Data extracted from a collection:
>>>>>

(* ===== verification/RateScripts.v ===== *)
(** * RateScripts: rate limits that run as Lua scripts in Redis, and the sliding log
    (internal/filters/rate_limiter: lua_script.go, sliding_window_log.go)

    A script is an atomic function of the keys' contents that answers and writes its
    first key. [Eval] is the EVALSHA protocol with its reload on NOSCRIPT. The
    sliding log executor is the loop of RateLimit over [log_check]; a fleet of
    executors is any sequence of checks against one Redis, which serialises them. *)

From S2P Require Import Prelude GoStrings GoTime Context Executor RateLimit.
From Stdlib Require Import QArith Lqa.

Local Open Scope string_scope.
Local Open Scope list_scope.
Local Close Scope Q_scope.

Module RateScripts.
Import RateLimit.

(** ** Scripts *)

(** What a script does to its first key: nothing, a change that leaves the time to
    live, or a new value that expires after [ttl] seconds. *)
Inductive Write (V : Type) : Type :=
| Keep
| Store (v : V)
| StoreEx (v : V) (ttl : Z).
Arguments Keep {V}.
Arguments Store {V}.
Arguments StoreEx {V}.

(** A script of the contents of its first key and of its other keys. *)
Definition Script (V A : Type) : Type := option V -> list (option V) -> A * Write V.

(** Redis as the executors use it: EVALSHA of a script at a time (seconds), by the
    digest it was loaded under, on a key and others; SCRIPT LOAD; and what a key
    holds at a time. *)
Class RedisScripts (R V : Type) := {
  content : R -> Q -> string -> option V;
  evalsha : forall {A : Type}, R -> Q -> string -> string -> list string -> Script V A -> result A * R;
  script_load : R -> string -> result string * R
}.

(** The effect of a write at time [t] on what the keys hold from then on. *)
Definition wrote {R V : Type} `{RedisScripts R V} (r : R) (t : Q) (k : string) (w : Write V) (r' : R) : Prop :=
  (forall t' k', (t <= t')%Q -> k' <> k -> content r' t' k' = content r t' k') /\
  match w with
  | Keep => forall t', (t <= t')%Q -> content r' t' k = content r t' k
  | Store v => forall t', (t <= t')%Q -> content r' t' k = match content r t' k with Some _ => Some v | None => None end
  | StoreEx v ttl => forall t', (t <= t')%Q -> (t' < t + inject_Z ttl)%Q -> content r' t' k = Some v
  end.
(** A check whose script took its cost from the bucket: it passed, or ended with an
    error. *)
Lemma amortized_written s s' g b u cost l lf now : tracks s g -> bclock s' = u -> (bclock s <= u)%Q -> (1 <= cost)%Z -> b.2 = now ->
  (u - skew <= val now)%Q -> (val now <= u + skew)%Q -> fine b -> (0 < ttl)%Z ->
  (level (val := val) cap k b + inject_Z cost <= avail (content (bredis s) u key) (val now) + gain)%Q ->
  wrote (bredis s) u key (StoreEx b ttl) (bredis s') -> bpassed s' = bpassed s ++ l -> bfailed s' = bfailed s ++ lf ->
  (l = [(key, cost)] /\ lf = [] \/ l = [] /\ lf = [key]) -> amortized s s' g (Some b) l lf.
Proof.
  intros Hg Hu Hclk Hcost Eb Hlo Hhi Hb Httl Hlev Hw El Ef Hcase. pose proof (avail_held s g u Hg Hclk) as Hheld.
  destruct (available_grows cap rate horizon Hrange k g (bclock s + skew) (u + skew) ltac:(lra)) as [_ Hgrow].
  destruct (available_grows cap rate horizon Hrange k (content (bredis s) u key) (val now) (u + skew) Hhi) as [Hnow _].
  do 2 (split; [done|]). split; [eapply (tracks_written s s' b u); [done|done|by rewrite Eb|done|done]|]. split; [by rewrite Hu|].
  pose proof (potential_written s' b u Hu ltac:(by rewrite Eb)) as Hpot. pose proof Hrange as [_ _ _ _ _ _ Hsmall].
  assert (1 <= inject_Z cost)%Q by (change 1%Q with (inject_Z 1); rewrite <- Zle_Qle; lia).
  assert (flow * (u + skew - (bclock s + skew)) == flow * (u - bclock s))%Q by ring.
  rewrite Hu in *. unfold potential in Hpot |- *. rewrite Hu in Hpot |- *.
  destruct Hcase as [[-> ->]|[-> ->]]; unfold spent, passes, failures; cbn [zsum fst snd]; rewrite String.eqb_refl, ?Z.add_0_r;
    change (inject_Z (0 + 1)) with 1%Q; change (inject_Z 1) with 1%Q; change (inject_Z 0) with 0%Q; lra.
Qed.
(* ===== verification/ApiKey.v ===== *)
(** * ApiKey: the API key filter (internal/filters/api_key/api_key.go,
    internal/config/filter_apikey.go)

    [Execute] extracts the credential, consults the local cache, asks Redis
    ([verify]) and injects or strips headers. Redis, freecache, gjson and the
    hash functions are parameters; the order of Go's map iteration is arbitrary. *)

From S2P Require Import Prelude GoStrings GoTime Context Executor HeaderModifier.

Local Open Scope string_scope.
Local Open Scope list_scope.

Module ApiKey.

(** ** Configuration *)

Record APIKeyStatusCheck := mkStatusCheck { scEnabled : bool; FieldName : string; ExpectedValue : string }.

Record APIKeyOutputMapping := mkOutputMapping { TargetHeader : string; RedisField : string; JSONPath : string }.

Record APIKeyFilterConfig := mkConfig {
  KeyNames : list string; KeyInHeader : bool; KeyInQuery : bool; HideCredentials : bool; akRedisService : string;
  RedisKeyPrefix : string; HashAlgorithm : string; ValueFormat : string; Delimiter : string;
  StatusCheck : APIKeyStatusCheck; OutputMappings : list APIKeyOutputMapping }.
#[export] Instance APIKeyFilterConfig_eta : Eta APIKeyFilterConfig := fun x =>
  mkConfig (KeyNames x) (KeyInHeader x) (KeyInQuery x) (HideCredentials x) (akRedisService x) (RedisKeyPrefix x)
    (HashAlgorithm x) (ValueFormat x) (Delimiter x) (StatusCheck x) (OutputMappings x).

Definition ApplyDefaults (cfg : APIKeyFilterConfig) : result APIKeyFilterConfig :=
  let cfg := if String.eqb (HashAlgorithm cfg) "" then cfg <| HashAlgorithm := "sha256" |> else cfg in
  let cfg := if String.eqb (RedisKeyPrefix cfg) "" then cfg <| RedisKeyPrefix := "apikey:" |> else cfg in
  let cfg := if String.eqb (ValueFormat cfg) "" then cfg <| ValueFormat := "hash" |> else cfg in
  let cfg := if String.eqb (Delimiter cfg) "" && String.eqb (ValueFormat cfg) "plain" then cfg <| Delimiter := "|" |> else cfg in
  let cfg := if nonempty (KeyNames cfg) then cfg else cfg <| KeyNames := ["x-api-key"] |> in
  let cfg := if negb (KeyInHeader cfg) && negb (KeyInQuery cfg) then cfg <| KeyInHeader := true |> else cfg in
  if negb (String.eqb (ValueFormat cfg) "plain" || String.eqb (ValueFormat cfg) "hash" || String.eqb (ValueFormat cfg) "json")
  then Err "invalid value_format"
  else if scEnabled (StatusCheck cfg) && String.eqb (ValueFormat cfg) "plain"
  then Err "status_check requires value_format hash or json"
  else if scEnabled (StatusCheck cfg) && String.eqb (FieldName (StatusCheck cfg)) ""
  then Err "status_check.field_name is required when status_check is enabled"
  else if negb (String.eqb (HashAlgorithm cfg) "sha256" || String.eqb (HashAlgorithm cfg) "md5" || String.eqb (HashAlgorithm cfg) "none")
  then Err "invalid hash_algorithm"
  else Ok cfg.

(** ** Query parameters *)

(** The parts the loops visit: the query is used up after a final "&". *)
Fixpoint visited (parts : list string) : list string :=
  match parts with
  | [] => []
  | [p] => if String.eqb p "" then [] else [p]
  | p :: parts => p :: visited parts
  end.
Definition query_parts (query : string) : list string := visited (Split query "&").

(** The first part with that name, the value empty when it has no "=". *)
Fixpoint find_part (name : string) (parts : list string) : string :=
  match parts with
  | [] => ""
  | p :: parts =>
      match Cut p "=" with
      | (k, v, true) => if String.eqb k name then v else find_part name parts
      | (_, _, false) => if String.eqb p name then "" else find_part name parts
      end
  end.

Definition extractQueryParam (path name : string) : string :=
  match Cut path "?" with
  | (_, query, true) => find_part name (query_parts query)
  | (_, _, false) => ""
  end.

Definition part_key (p : string) : string := match Cut p "=" with (k, _, true) => k | (_, _, false) => p end.

Definition stripQueryParam (path name : string) : string :=
  match Cut path "?" with
  | (_, _, false) => path
  | (base, query, true) =>
      match List.filter (fun p => negb (String.eqb (part_key p) name)) (query_parts query) with
      | [] => base
      | parts => (base +++ "?" +++ GoStrings.Join parts "&")%go
      end
  end.

(** ** The filter *)

(** freecache: an entry is readable for less than its time to live (seconds), or
    for ever when that is not positive, and may be forgotten at any moment. Times
    in nanoseconds. *)
Class ValueCache (C : Type) := {
  vcache_empty : C;
  vcache_get : C -> Z -> string -> option string;
  vcache_set : C -> Z -> string -> string -> Z -> C
}.
Class ValueCacheOk (C : Type) `{ValueCache C} : Prop := {
  vcache_get_empty t k : vcache_get vcache_empty t k = None;
  vcache_get_set c t k v ttl t' k' x : vcache_get (vcache_set c t k v ttl) t' k' = Some x ->
    k' = k /\ x = v /\ (ttl <= 0 \/ t' < t + ttl * Second)%Z \/ vcache_get c t' k' = Some x
}.

(** The Redis commands the filter sends; a missing value reads as "". *)
Class KeyStore (R : Type) := {
  store_get : R -> string -> result string;
  store_hmget : R -> string -> list string -> result (list string);
  store_exists : R -> string -> result Z
}.

(** What Redis says of a key. *)
Inductive Verdict : Type :=
| Grant (headerValues : GoMap string)
| Reject (status : Z) (reason : string)
| Broken (e : string).

Section Filter.
Context {R C : Type} `{KeyStore R, ValueCache C}.
(** [hex.EncodeToString] of the two digests; [gjson.Get], [None] when the path
    does not exist. *)
Variable sha256_hex md5_hex : string -> string.
Variable gjson_get : string -> string -> option string.
(** The orders of the two loops over [headerValues] of a call. *)
Variable order1 order2 : Z -> GoMap string -> GoMap string.
Variable cfg : APIKeyFilterConfig.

<<<<<

*Task instructions*. An exact copy is needed of the lines from the one containing "Section Filter." through the end of the records.

*Result of this exercise*.
Section Filter.
Context {R C : Type} `{KeyStore R, ValueCache C}.
(** [hex.EncodeToString] of the two digests; [gjson.Get], [None] when the path
    does not exist. *)
Variable sha256_hex md5_hex : string -> string.
Variable gjson_get : string -> string -> option string.
(** The orders of the two loops over [headerValues] of a call. *)
Variable order1 order2 : Z -> GoMap string -> GoMap string.
Variable cfg : APIKeyFilterConfig.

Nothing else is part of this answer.